** Opening DATA RECORDS block **
Lemma RotateRefreshToken_run ttl t w r w' :
  Second ≤ ttl → fresh_token w → indexed named (whole_seconds ttl * Second) (vk_view w) →
  t ≠ uuid_String (uuid_New (U := U) w).1 →
  RotateRefreshToken t ttl w = (r, w') →
  let t' := uuid_String (uuid_New (U := U) w).1 in
  indexed named (whole_seconds ttl * Second) (vk_view w') ∧
  match r with
  | Ok (t2, u) => t2 = t' ∧ token_user (vk_view w) t = Some u ∧
      token_user (vk_view w') t = None ∧ token_user (vk_view w') t' = Some u ∧
      ∀ x, x ≠ t → x ≠ t' → token_user (vk_view w') x = token_user (vk_view w) x
  | Err e => e = ErrRefreshTokenReused →
      token_user (vk_view w) t = None ∧ vk_view w' = vk_view w
  end.
Proof.
  intros Httl Hf Hi Hne E t'. unfold RotateRefreshToken in E.
  rewrite (bind_Ok _ _ _ _ _ (new_uuid_eq w)) in E.
  unfold fresh_token, t' in *. clear t'. destruct (uuid_New w) as [id w1] eqn:Eid. cbn in E.
  pose proof (uuid_New_view (U := U) w) as Hv. rewrite Eid in Hv. simpl in Hv, Hne, Hf |- *.
  rewrite <-Hv in *. clear Hv Eid w. set (t' := uuid_String id) in *.
  apply bind_inv in E as [(res0 & w2 & E2 & E)|(e & E2 & _)];
    apply try_inv in E2 as (r0 & Hr0 & E2); [|done]. injection Hr0 as ->.
  pose proof (whole_seconds_pos ttl Httl) as Hp. unfold token_user, ks_lookup.
  destruct (ks_map (vk_view w1) !! refreshKey t) as [e0|] eqn:Et.
  - destruct (proj1 Hi _ _ Et) as (uid & s & d & de & -> & _).
    destruct (rotate_spec _ _ Hp _ uid (Some d) t t' Hi Et (not_eq_sym Hne) Hf)
      as (k' & Hrun & Hnow & Hi' & Hold & Hnew & Hx). apply lua_run_Ok in Hrun.
    apply script_Text_inv in E2 as [(rep & E2 & ->)|(e & -> & Hnil & E2)].
    + rewrite Hrun in E2. injection E2 as <- E2. cbn in E |- *.
      apply bind_inv in E as [(u & w3 & E3 & E)|(e & E3 & ->)].
      * apply wrap_Ok_inv in E3. unfold of_res in E3. simplify_eq. go_inv.
        match goal with Hp : uuid_Parse uid = Ok _ |- _ => rewrite Hp end.
        split; [done|]. split; [done|]. split; [done|]. rewrite Hold, Hnew. cbn.
        match goal with Hp : uuid_Parse uid = Ok _ |- _ => rewrite Hp end.
        split; [done|]. split; [done|]. intros x Hx1 Hx2. by rewrite Hx.
      * apply wrap_inv in E3 as (r1 & E3 & Hr1). unfold of_res in E3. simplify_eq.
        split; [done|]. destruct (uuid_Parse uid); by simplify_eq.
    + rewrite Hnil in E. unfold fail in E. simplify_eq.
      split; [|done]. destruct E2 as [->|E2]; [done|]. rewrite E2, Hrun. done.
  - pose proof (lua_run_Ok _ _ _ _ (rotate_absent_spec (whole_seconds ttl) _ t t' Et)) as Hrun.
    apply script_Text_inv in E2 as [(rep & E2 & ->)|(e & -> & Hnil & E2)].
    + rewrite Hrun in E2. injection E2 as <- E2. rewrite errors_Is_refl in E. unfold fail in E.
      injection E as <- <-. by rewrite <-E2.
    + rewrite Hnil in E. unfold fail in E. simplify_eq.
      split; [|done]. by destruct E2 as [-> | ->]; rewrite ?Hrun.
Qed.

(** Rotating a token that is not live fails and changes nothing. *)
Lemma Rotate_absent ttl t w r w' :
  ks_map (vk_view w) !! refreshKey t = None → RotateRefreshToken (U := U) t ttl w = (r, w') →
  vk_view w' = vk_view w ∧ ∃ e, r = Err e.
Proof.
  intros Et E. unfold RotateRefreshToken in E.
  rewrite (bind_Ok _ _ _ _ _ (new_uuid_eq w)) in E.
  pose proof (uuid_New_view (U := U) w) as Hv. destruct (uuid_New w) as [id w1]. simpl in Hv.
  cbn [fst snd] in E. rewrite <-Hv in *.
  apply bind_inv in E as [(res0 & w2 & E2 & E)|(e & E2 & _)];
    apply try_inv in E2 as (r0 & Hr0 & E2); [|done]. injection Hr0 as ->.
  pose proof (lua_run_Ok _ _ _ _
    (rotate_absent_spec (whole_seconds ttl) _ t (uuid_String id) Et)) as Hrun.
  apply script_Text_inv in E2 as [(rep & E2 & ->)|(e & -> & Hnil & E2)].
  - rewrite Hrun in E2. injection E2 as <- E2. rewrite errors_Is_refl in E. unfold fail in E.
    injection E as <- <-. rewrite <-E2. eauto.
  - rewrite Hnil in E. unfold fail in E. simplify_eq.
    split; [|eauto]. by destruct E2 as [-> | ->]; rewrite ?Hrun.
Qed.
** Closing DATA RECORDS block **
▸ YOUR OBJECTIVE
From the records above, copy each line where the word "refreshKey" can be found.

▸ TASK RESPONSE
  destruct (ks_map (vk_view w1) !! refreshKey t) as [e0|] eqn:Et.
  ks_map (vk_view w) !! refreshKey t = None → RotateRefreshToken (U := U) t ttl w = (r, w') →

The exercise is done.